Alors que des voix s’élevaient au Sénégal pour mettre en garde contre les risques de contagion du syndrome tunisien, les théoriciens du pouvoir et certains analystes indépendants ont trouvé que l’existence de libertés plaçait notre pays en dehors du périmètre à risques. En Tunisie, en Egypte, et présentement en Libye et dans d’autres pays arabes où le phénomène présente pour le moment moins d’ampleur et moins d’intensité, les populations, plus qu’une simple formulation de revendications de liberté, ont exprimé leur ferme détermination à accéder à un mieux-être se traduisant par une pleine jouissance des libertés citoyennes fondamentales, certes, mais aussi par une existence moins affectée par la misère économique et sociale provoquée ou accentuée par la mauvaise gouvernance, une existence davantage conforme à la dignité humaine.
C’est réduire la question à son degré primaire que de considérer que la liberté en elle-même est un vaccin infaillible contre le virus du soulèvement populaire. Parce que la liberté n’est pas une fin, c’est un moyen, un instrument qui, entre les mains d’un peuple, sert à accéder à ce mieux-être que des Nations arabes sont déterminées à arracher à tout prix. Lorsqu’elle ne permet pas à un peuple de choisir librement ses dirigeants, puis d’influencer la conduite des affaires nationales dans le sens de ses préoccupations, grâce à l’émission d’avis et d’opinions effectivement pris en compte par ces gouvernants, la liberté apparaît illusoire.

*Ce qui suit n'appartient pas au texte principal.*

(* ===== verification/RustStr.v ===== *)
(** * Rust strings

    The part of Rust's [str] and [char] the repository uses.  A string is the
    list of its Unicode scalar values, so that the [char]-level functions
    ([trim], [split_once], [find], [chars]) are list functions, and [as_bytes]
    and [String::from_utf8] are the UTF-8 encoder and the strict decoder.
    Numbers are parsed the way [uN::from_str_radix] parses them, the optional
    leading [+] included. *)

From S2P Require Import Prelude.
From Stdlib Require Ascii.

Abbreviation str := (list Z).

(** String literals of the source, all ASCII, as [str]. *)
Fixpoint of_string (s : string) : str :=
  match s with
  | EmptyString => []
  | String a s => Z.of_N (Ascii.N_of_ascii a) :: of_string s
  end.
Coercion of_string : string >-> list.

(** A [char] is a Unicode scalar value. *)
Definition is_char (c : Z) : Prop := (0 ≤ c < 0xD800) ∨ (0xE000 ≤ c < 0x110000).
#[global] Instance is_char_dec c : Decision (is_char c).
Proof. unfold is_char. apply _. Defined.
Abbreviation chars_ok := (Forall is_char).

Definition str_eqb (a b : str) : bool := bool_decide (a = b).

(** ** Character classes *)

Definition is_ascii_digit (c : Z) : bool := (48 <=? c) && (c <=? 57).
Definition is_ascii_lowercase (c : Z) : bool := (97 <=? c) && (c <=? 122).
Definition is_ascii_uppercase (c : Z) : bool := (65 <=? c) && (c <=? 90).
Definition is_ascii_alphabetic (c : Z) : bool := is_ascii_lowercase c || is_ascii_uppercase c.
Definition is_ascii_alphanumeric (c : Z) : bool := is_ascii_alphabetic c || is_ascii_digit c.

(** [char::is_whitespace]: the Unicode [White_Space] property. *)
Definition is_whitespace (c : Z) : bool :=
  ((9 <=? c) && (c <=? 13)) || (c =? 0x20) || (c =? 0x85) || (c =? 0xA0) || (c =? 0x1680) ||
  ((0x2000 <=? c) && (c <=? 0x200A)) || (c =? 0x2028) || (c =? 0x2029) || (c =? 0x202F) ||
  (c =? 0x205F) || (c =? 0x3000).

(** [char::is_control]: the general category [Cc]. *)
Definition is_control (c : Z) : bool := (c <=? 0x1F) || ((0x7F <=? c) && (c <=? 0x9F)).

Definition ascii_lower (c : Z) : Z := if is_ascii_uppercase c then c + 32 else c.
Definition to_ascii_lowercase (s : str) : str := map ascii_lower s.
Definition eq_ignore_ascii_case (a b : str) : bool :=
  str_eqb (to_ascii_lowercase a) (to_ascii_lowercase b).

(** ** Searching and splitting *)

Definition contains (c : Z) (s : str) : bool := existsb (Z.eqb c) s.

Fixpoint strip_prefix (p s : str) : option str :=
  match p, s with
  | [], _ => Some s
  | _ :: _, [] => None
  | c :: p, d :: s => if c =? d then strip_prefix p s else None
  end.
Definition strip_suffix (p s : str) : option str := (λ r, rev r) <$> strip_prefix (rev p) (rev s).
Definition starts_with (p s : str) : bool := bool_decide (is_Some (strip_prefix p s)).
Definition ends_with (p s : str) : bool := bool_decide (is_Some (strip_suffix p s)).

(** [str::contains] of a string. *)
Definition contains_str (needle s : str) : bool := existsb (λ n, starts_with needle (drop n s)) (seq 0 (S (length s))).

Fixpoint split_once (c : Z) (s : str) : option (str * str) :=
  match s with
  | [] => None
  | x :: s =>
      if x =? c then Some ([], s)
      else match split_once c s with Some (a, b) => Some (x :: a, b) | None => None end
  end.

Fixpoint rsplit_once (c : Z) (s : str) : option (str * str) :=
  match s with
  | [] => None
  | x :: s =>
      match rsplit_once c s with
      | Some (a, b) => Some (x :: a, b)
      | None => if x =? c then Some ([], s) else None
      end
  end.

(** [s.split_once("pat")] for a string pattern. *)
Fixpoint split_once_str (p s : str) : option (str * str) :=
  match strip_prefix p s with
  | Some rest => Some ([], rest)
  | None =>
      match s with
      | [] => None
      | x :: s => match split_once_str p s with Some (a, b) => Some (x :: a, b) | None => None end
      end
  end.

(** [s.split(c)]: always at least one piece. *)
Fixpoint split (c : Z) (s : str) : list str :=
  match s with
  | [] => [[]]
  | x :: s =>
      if x =? c then [] :: split c s
      else match split c s with p :: ps => (x :: p) :: ps | [] => [[x]] end
  end.

(** [s.split_at(s.find(|c| !p(c)).unwrap_or(s.len()))]. *)
Fixpoint span (p : Z → bool) (s : str) : str * str :=
  match s with
  | [] => ([], [])
  | x :: s' => if p x then let '(a, b) := span p s' in (x :: a, b) else ([], s)
  end.

Fixpoint trim_start (s : str) : str :=
  match s with
  | [] => []
  | x :: s' => if is_whitespace x then trim_start s' else s
  end.
Definition trim_end (s : str) : str := rev (trim_start (rev s)).
Definition trim (s : str) : str := trim_end (trim_start s).

(** Lexicographic order on code points, which is the order of the UTF-8 bytes. *)
Fixpoint str_compare (a b : str) : comparison :=
  match a, b with
  | [], [] => Eq
  | [], _ :: _ => Lt
  | _ :: _, [] => Gt
  | x :: a, y :: b => match Z.compare x y with Eq => str_compare a b | c => c end
  end.

(** [str::lines]. *)
Definition strip_cr (l : str) : str := match strip_suffix [13] l with Some l => l | None => l end.
Fixpoint lines_of (pieces : list str) : list str :=
  match pieces with
  | [] | [[]] => []
  | [l] => [l]
  | l :: pieces => strip_cr l :: lines_of pieces
  end.
Definition lines (text : str) : list str := lines_of (split 10 text).

(** ** Numbers *)

(** Decimal digits of [n], most significant first; [fuel] digits at most. *)
Fixpoint dec_digits (fuel : nat) (n : Z) (acc : str) : str :=
  match fuel with
  | O => acc
  | S fuel =>
      let acc := (48 + n mod 10) :: acc in
      if n <? 10 then acc else dec_digits fuel (n / 10) acc
  end.
(** [n.to_string()] for an unsigned [n]: [log2 n + 1] digits are always enough. *)
Definition to_string (n : Z) : str := dec_digits (S (Z.to_nat (Z.log2 n))) n [].

(** [char::to_digit]. *)
Definition to_digit (radix c : Z) : option Z :=
  let d :=
    if is_ascii_digit c then c - 48
    else if is_ascii_lowercase c then c - 87
    else if is_ascii_uppercase c then c - 55
    else radix in
  if d <? radix then Some d else None.

Fixpoint parse_digits (radix max acc : Z) (s : str) : option Z :=
  match s with
  | [] => Some acc
  | c :: s =>
      match to_digit radix c with
      | None => None
      | Some d =>
          let acc := acc * radix + d in
          if max <? acc then None else parse_digits radix max acc s
      end
  end.

(** [uN::from_str_radix] for the unsigned type with maximum [max], errors
    dropped: the empty string and a lone sign are errors, a leading [+] is
    accepted, overflow is an error. *)
Definition from_str_radix (radix max : Z) (s : str) : option Z :=
  match s with
  | [] => None
  | c :: s' =>
      if c =? 43 then match s' with [] => None | _ => parse_digits radix max 0 s' end
      else parse_digits radix max 0 s
  end.
Definition parse_u8 : str → option Z := from_str_radix 10 u8_max.
Definition parse_u16 : str → option Z := from_str_radix 10 u16_max.
Definition parse_u64 : str → option Z := from_str_radix 10 u64_max.

(** ** UTF-8 *)

Definition utf8_char (c : Z) : list Z :=
  if c <? 0x80 then [c]
  else if c <? 0x800 then [0xC0 + c / 64; 0x80 + c mod 64]
  else if c <? 0x10000 then [0xE0 + c / 4096; 0x80 + (c / 64) mod 64; 0x80 + c mod 64]
  else [0xF0 + c / 262144; 0x80 + (c / 4096) mod 64; 0x80 + (c / 64) mod 64; 0x80 + c mod 64].
(** [str::as_bytes]. *)
Definition as_bytes (s : str) : list Z := flat_map utf8_char s.

Definition is_cont (b : Z) : bool := (0x80 <=? b) && (b <? 0xC0).

(** [String::from_utf8]: shortest forms only, no surrogates, at most U+10FFFF. *)
Fixpoint from_utf8 (bs : list Z) : option str :=
  match bs with
  | [] => Some []
  | b0 :: r0 =>
      if b0 <? 0x80 then cons b0 <$> from_utf8 r0
      else
        match r0 with
        | b1 :: r1 =>
            if negb (is_cont b1) then None
            else if (0xC2 <=? b0) && (b0 <? 0xE0) then
              cons ((b0 - 0xC0) * 64 + (b1 - 0x80)) <$> from_utf8 r1
            else
              match r1 with
              | b2 :: r2 =>
                  if negb (is_cont b2) then None
                  else if (0xE0 <=? b0) && (b0 <? 0xF0) then
                    let c := (b0 - 0xE0) * 4096 + (b1 - 0x80) * 64 + (b2 - 0x80) in
                    if (c <? 0x800) || ((0xD800 <=? c) && (c <? 0xE000)) then None
                    else cons c <$> from_utf8 r2
                  else
                    match r2 with
                    | b3 :: r3 =>
                        if negb (is_cont b3) || (b0 <? 0xF0) || (0xF5 <=? b0) then None
                        else
                          let c := (b0 - 0xF0) * 262144 + (b1 - 0x80) * 4096 +
                                   (b2 - 0x80) * 64 + (b3 - 0x80) in
                          if (c <? 0x10000) || (0x10FFFF <? c) then None
                          else cons c <$> from_utf8 r3
                    | [] => None
                    end
              | [] => None
              end
        | [] => None
        end
  end.

(** The text between square brackets, or the text itself when it has none:
    [host.strip_prefix('[').and_then(|r| r.strip_suffix(']')).unwrap_or(host)]. *)
Definition unbracketed (host : str) : str :=
  default host (rest ← strip_prefix "[" host; strip_suffix "]" rest).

Ainsi, dans une perspective démocratique, la concurrence de ces deux facteurs se révèle particulièrement importante pour maintenir le mode de dévolution du pouvoir dans un cadre apaisé : la conviction acquise chez le peuple de pouvoir confier la direction de ses affaires à qui il veut à l’occasion d’échéances fixées à cette fin, et d’être pleinement considéré dans la conduite de ces affaires. Dégrader la liberté en leurre, s’en servir juste comme instrument de vaporisation des rancoeurs et des frustrations, et de leur évacuation sous forme de discours verbaux déversés dans les grand-places ou les médias, c’est pousser le citoyen hors du champ du consensus démocratique. Et décrédibiliser le jeu démocratique au point d’amener le peuple à ne plus se fier à son pouvoir de décision sur la dévolution du pouvoir, c’est favoriser la dénonciation de ce consensus démocratique par le même peuple.
C’est à la lumière de cette grille qu’il convient de lire la tension sociale ambiante au Sénégal et les incertitudes qui planent sur l’avenir. L’indignation et la désapprobation populaires n’ont pas empêché, pendant des années, le délaissement total des préoccupations des populations par une gouvernance d’arrogance et de mépris, agrémentée d’oppression et de déni de justice, sur fonds de patrimonialisation de l’Etat et de dilapidation des ressources publiques. Les libertés dont jouissent les Sénégalais n’ont été d’aucune efficacité pour arrêter, ni même limiter les dégâts. Les rêves de grandeur du Prince ont toujours pris le dessus sur les urgences des populations ; son populisme a balayé les valeurs républicaines les plus sacrées ; son esprit de clan et son sens de la confrontation ont mis les citoyens en demeure de s’aligner et d’applaudir, ou de survivre péniblement.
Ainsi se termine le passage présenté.